Durante el verano de 1793, por tercera y última vez, las presiones de la guerra llevaron a los diputados a aceptar medidas más radicales de lo que a la mayoría de ellos les hubiera gustado. El 10 de julio, el Comité de Seguridad Pública cambió a muchos de sus miembros. Danton se fue y Robespierre llegó quince días después. A diferencia del comité de la mayoría de sus colegas, no tenía responsabilidades departamentales. Solo después de su muerte fue conveniente fingir que había sido su líder. Sin embargo, ejerció una autoridad moral única sobre la Convención, y especialmente sobre el Club Jacobin, donde podía desviar las críticas del comité. El comité en su conjunto comenzó a adoptar la apariencia de un gabinete de guerra, especialmente después de que fue reforzado, a mediados de agosto, por dos ingenieros del ejército, Carnot y Prieur de la Côte d’Or. Debía demostrar su capacidad para movilizar los recursos militares y económicos del país y proporcionar a la revolución un ejército irresistible, pero no podía hacer milagros y todas estas cosas tomaron tiempo. Durante el verano de 1793 la guerra continuó yendo mal. La guarnición francesa en Maguncia, en lo profundo del territorio enemigo, se vio obligada a rendirse. Los austriacos empujaron cautelosamente a Francia, llevándose a Condé y Valenciennes. Lo más dramático de todo, hacia fines de agosto, la gran base naval de Toulon, con aproximadamente el 40% de la flota, se rindió al Almirante Hood sin disparar un solo tiro. Este fue un gran desastre; dio a las tropas británicas y españolas una cabeza de puente en Francia, y todo se debió a la traición.
Los sans-culottes ya habían estado inquietos por algún tiempo. El 25 de junio, el sacerdote radical, Jacques Roux, quien comandaba una gran cantidad de seguidores volátiles en su propia Sección y en el Club Cordelier, dio una conferencia a la Convención sobre su incapacidad para ayudar a los pobres urbanos. Indignado por esta competencia no autorizada, el Establecimiento revolucionario cerró filas para silenciar a Roux, persuadiendo a los Cordeliers, y eventualmente a su propia Sección, a repudiarlo y finalmente enviarlo a la cárcel, donde se suicidó durante el invierno. Esta fue la última vez que los montañeses actuarían juntos. El asesinato de Marat por parte de Charlotte Corday, el 13 de julio, indignó a sus muchos seguidores sin culotte y les dio a los diputados la impresión plausible, aunque equivocada, de que ella era una agente de los girondinos, que ahora se inclinaban hacia el asesinato político. Marat había sido uno de los revolucionarios más violentos y sedientos de sangre, pero había sido útil para los montañeses, ya que había asustado a cualquier otra persona de competir por su clientela sin culotte. Una vez que murió, los radicales del Club Cordelier, algunos de ellos disgustados por no haber sido elegidos para la Convención, afirmaron sucederlo como “amigos del pueblo” y comenzaron a hablar de la necesidad de una nueva insurrección.

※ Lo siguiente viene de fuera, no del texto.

(* ===== verification/PlayerWitnesses.v ===== *)
(** * A play that the pipeline refuses, concretely

    The theorems of [CapsClaims] and [RecoveryTraces] at one set and one request: a table with a 4K
    HEVC decoder, a DTS row and duplicate rows; a DTS film that is refused, converted and then
    shown. *)

From Stdlib Require Import String SpecFloat.
From stdpp Require Import gmap.
From S2P Require Import Prelude Bytes Devcaps CapsClaims Recovery RecoveryTraces.

#[local] Open Scope Z_scope.

(** ** One television *)

Definition hz60 : spec_float := S754_finite false 60 0.
Definition hz5994 : spec_float := S754_finite false 3836 (-6).

Definition tv_table : Table :=
  mk_table
    [mk_video_row (lit "H.264") 4096 2304 hz60; mk_video_row (lit "H.265") 4096 2304 hz60;
     mk_video_row (lit "HEVC") 4096 2176 hz5994; mk_video_row (lit "VP9") 3840 2160 hz60]
    [mk_audio_row (lit "AAC") 6; mk_audio_row (lit "E-AC3") 8; mk_audio_row (lit "AC3") 6;
     mk_audio_row (lit "DTS") 6; mk_audio_row (lit "DTS") 8].

(** The same rows, read in another order. *)
Definition tv_table' : Table := mk_table (reverse (tb_video_codecs tv_table)) (reverse (tb_audio_codecs tv_table)).

Definition tv_caps : Caps := default assumed (parse_table tv_table).

Example tv_caps_answers :
  (raster_bound tv_caps (lit "hevc"), raster_bound tv_caps (lit "vp9"), dc_hevc_row tv_caps, dc_audio tv_caps)
  = ((4096, 2176), (3840, 2160), (4096, 2176, 60), lit "aac,ac3,eac3,dts,opus,flac,alac,pcm")
  /\ map (fun n => audio_supports tv_caps (lit "dca") n) [0; 2; 6; 8] = [false; true; true; false]
  /\ map (fun n => audio_supports tv_caps (lit "opus") n) [0; 2; 6] = [true; true; false].
Proof. vm_compute. done. Qed.

Lemma tv_table_ok : table_ok tv_table.
Proof.
  split; cbn; repeat (apply Forall_cons; split; [unfold video_row_ok; cbn; ints|]); apply Forall_nil; done.
Qed.

Lemma tv_parsed : parse_table tv_table = Some tv_caps.
Proof. vm_compute. done. Qed.

Lemma tv_caps_ok : caps_ok tv_caps.
Proof. exact (parse_table_ok _ _ tv_table_ok tv_parsed). Qed.

Lemma table_is_never_overclaimed_witness :
  fst (raster_bound tv_caps (lit "hevc")) <= 4096 /\ 6 <= 6 /\ dc_hevc tv_caps = true
  /\ audio_supports tv_caps (lit "flac") 6 = false.
Proof.
  destruct (table_is_never_overclaimed tv_table tv_caps tv_table_ok tv_parsed) as (Hshared & _ & (Hhevc & _) & _ & Haudio & Hpcm).
  split; [|split; [|split]].
  - apply (Hshared (mk_video_row (lit "HEVC") 4096 2176 (S754_finite false 3836 (-6)))).
    + right. right. left.
    + right. vm_compute. reflexivity.
    + vm_compute. reflexivity.
  - apply (Haudio (lit "dca") 6 (mk_audio_row (lit "DTS") 6)); try (vm_compute; reflexivity).
    do 3 right. left.
  - apply Hhevc. exists (mk_video_row (lit "H.265") 4096 2304 hz60). split; [right; left|vm_compute; reflexivity].
  - destruct (audio_supports tv_caps (lit "flac") 6) eqn:E; [|reflexivity].
    apply Hpcm in E; [|vm_compute; reflexivity]. destruct E as [_ E]. vm_compute in E. congruence.
Defined.

Lemma table_order_is_irrelevant_witness :
  tb_video_codecs tv_table <> tb_video_codecs tv_table' /\ parse_table tv_table = parse_table tv_table'.
Proof.
  split; [vm_compute; congruence|].
  apply (table_order_is_irrelevant tv_table tv_table'); cbn [tv_table' tb_video_codecs tb_audio_codecs];
    symmetry; apply reverse_Permutation.
Defined.

Lemma narrowing_takes_away_witness :
  narrows tv_caps (without tv_caps (Facet_Video (lit "HEVC") 3840 2160))
  /\ raster_bound (without tv_caps (Facet_Video (lit "HEVC") 3840 2160)) (lit "hevc") = (1920, 1088).
Proof.
  split; [|vm_compute; reflexivity].
  destruct (narrowing_takes_away tv_caps tv_caps_ok) as (_ & _ & _ & H & _). apply H.
Defined.

(** The set refused a 5.1 DTS track on this build, and a stereo E-AC-3 one on an older build. *)
Definition tv_boot : Boot := boot_new tv_caps (lit "goldilocks2-gomera") (lit "4.10.2") false false false.
Definition tv_refusals : list Refusal :=
  [mk_refusal (lit "dca") 6 (lit "4.10.2"); mk_refusal (lit "eac3") 2 (lit "4.9.0")].

Lemma refusals_hold_from_the_next_start_witness :
  audio_supports (start_caps (Some tv_boot) tv_refusals) (lit "dts") 6 = false
  /\ audio_supports (start_caps (Some tv_boot) tv_refusals) (lit "dts") 2 = true
  /\ audio_supports (start_caps (Some tv_boot) tv_refusals) (lit "eac3") 6 = true.
Proof.
  split; [|vm_compute; done].
  assert (Hne : Forall (fun r => audio_codec_id (rf_codec r) <> []) tv_refusals)
    by (repeat (apply Forall_cons; split; [vm_compute; congruence|]); apply Forall_nil; done).
  destruct (refusals_hold_from_the_next_start tv_boot tv_refusals tv_caps_ok Hne) as (_ & H & _).
  apply (H eq_refl eq_refl (mk_refusal (lit "dca") 6 (lit "4.10.2"))).
  - left.
  - vm_compute. reflexivity.
  - vm_compute. reflexivity.
  - right. lia.
Defined.

(** ** One request *)

Definition dts_facts : OpenFacts :=
  mk_facts false false true None false true (Some (mk_stream_audio (lit "dca") 6 false))
    (Some (mk_stream_video (lit "hevc") 1920 1080)).

Definition rescued_play : list RecoveryEvent :=
  [LoadStarted; Refused (Refused_num 601) dts_facts;
   FlightLanded (Some (mk_lanes Lane_Copy Lane_Transcode)); LoadStarted; FirstPicture].

Definition dts6 : Facet := Facet_Audio (lit "dts") 6.

Example rescued_play_effects :
  (run (recovery_new tv_caps) rescued_play).2
  = [ConvertFacet dts6 1; ConfirmRefusal dts6 Proof_;
     ReportRecovered (mk_recovered Rung_Facet (Refused_num 601) (Some dts6))].
Proof. vm_compute. reflexivity. Qed.

Lemma every_failure_is_answered_witness :
  exists m' fx, step (recovery_new tv_caps) (Refused TimedOut dts_facts) = Some (m', named_refusal dts_facts ++ fx)
    /\ answer (recovery_new tv_caps) TimedOut dts_facts m' fx.
Proof. apply (proj1 (every_failure_is_answered (recovery_new tv_caps))). reflexivity. Defined.

Definition forced_facts : OpenFacts :=
  mk_facts false false true None true true (Some (mk_stream_audio (lit "dca") 6 false)) None.

Lemma forced_play_is_never_converted_witness :
  Forall (keeps_the_file tv_caps)
    (run (recovery_new tv_caps) [Refused Stalled forced_facts; LoadStarted; Refused Stalled forced_facts]).2
  /\ (run (recovery_new tv_caps) [Refused Stalled forced_facts; LoadStarted; Refused Stalled forced_facts]).2
     = [ShowError Stalled; ShowError Stalled].
Proof.
  split; [|vm_compute; reflexivity].
  apply forced_play_is_never_converted. repeat (apply Forall_cons; split; [cbn; done|]). apply Forall_nil. done.
Defined.

Lemma attempt_never_claims_more_witness :
  native_audio_track (or_attempt (run (recovery_new tv_caps) rescued_play).1) (lit "dca") 6 48000 false = false
  /\ native_audio_track tv_caps (lit "dca") 6 48000 false = true.
Proof.
  split; [|vm_compute; reflexivity].
  destruct (attempt_never_claims_more tv_caps rescued_play tv_caps_ok) as (_ & _ & H).
  apply (H (lit "dts") 6); [vm_compute; reflexivity|vm_compute; reflexivity|vm_compute; congruence|right; lia].
Defined.

Lemma a_proof_is_a_clean_rescue_witness :
  exists before lanes since after,
    rescued_play = before ++ FlightLanded (Some lanes) :: since ++ FirstPicture :: after
    /\ ln_audio lanes = Lane_Transcode.
Proof.
  destruct (a_proof_is_a_clean_rescue tv_caps rescued_play dts6) as (b & l & s & a & E & _ & H & _).
  - vm_compute. right. left.
  - exists b, l, s, a. split; [exact E|exact H].
Defined.

(** A forced stereo play whose refused audio the app then decodes, and after it a refusal of another
    track: the flight comes after an app decode of the same request, and its landing is a proof. *)
Definition forced_stereo : OpenFacts :=
  mk_facts false false true None true true (Some (mk_stream_audio (lit "dca") 2 false)) None.

Example a_flight_after_an_app_decode_proves :
  (run (recovery_new tv_caps)
     [LoadStarted; Refused (Refused_num 601) forced_stereo; LoadStarted; Refused (Refused_num 601) dts_facts;
      FlightLanded (Some (mk_lanes Lane_Copy Lane_Transcode)); LoadStarted; FirstPicture]).2
  = [DecodeInApp (Facet_Audio (lit "dts") 2) (Refused_num 601); ConvertFacet dts6 1; ConfirmRefusal dts6 Proof_;
     ReportRecovered (mk_recovered Rung_Facet (Refused_num 601) (Some (Facet_Audio (lit "dts") 2)))].
Proof. vm_compute. reflexivity. Qed.

Lemma rescue_report_names_the_first_refusal_witness :
  first_reportable tv_caps rescued_play (Refused_num 601) (Some dts6).
Proof.
  apply (rescue_report_names_the_first_refusal tv_caps rescued_play
           (mk_recovered Rung_Facet (Refused_num 601) (Some dts6))).
  vm_compute. right. right. left.
Defined.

Los delegados de toda Francia fueron convocados a París, llevando los resultados del referéndum sobre la nueva constitución, que fue aceptada por la gran mayoría de la población, a un festival republicano en el primer aniversario del asalto de las Tullerías el 10 de agosto. Mientras permanecieron en París, estos hombres se hicieron miembros honorarios de los jacobinos, lo que significaba que el club se volvió temporalmente menos receptivo a sus líderes habituales. Hubo una agitación popular por un levée en masa, que algunas personas entendieron que significaba la movilización de toda la población masculina adulta, para abrumar a los austriacos y prusianos por el peso de los números. El Comité de Seguridad Pública logró diluir este esquema salvaje para el reclutamiento de todos los que tenían entre 18 y 25 años. Alimentar y equipar a un ejército de este tamaño, y crear una armada comparable, estaba más allá de los recursos normales de un gobierno del siglo XVIII. y solo sería posible si el estado asumiera el control sobre la economía.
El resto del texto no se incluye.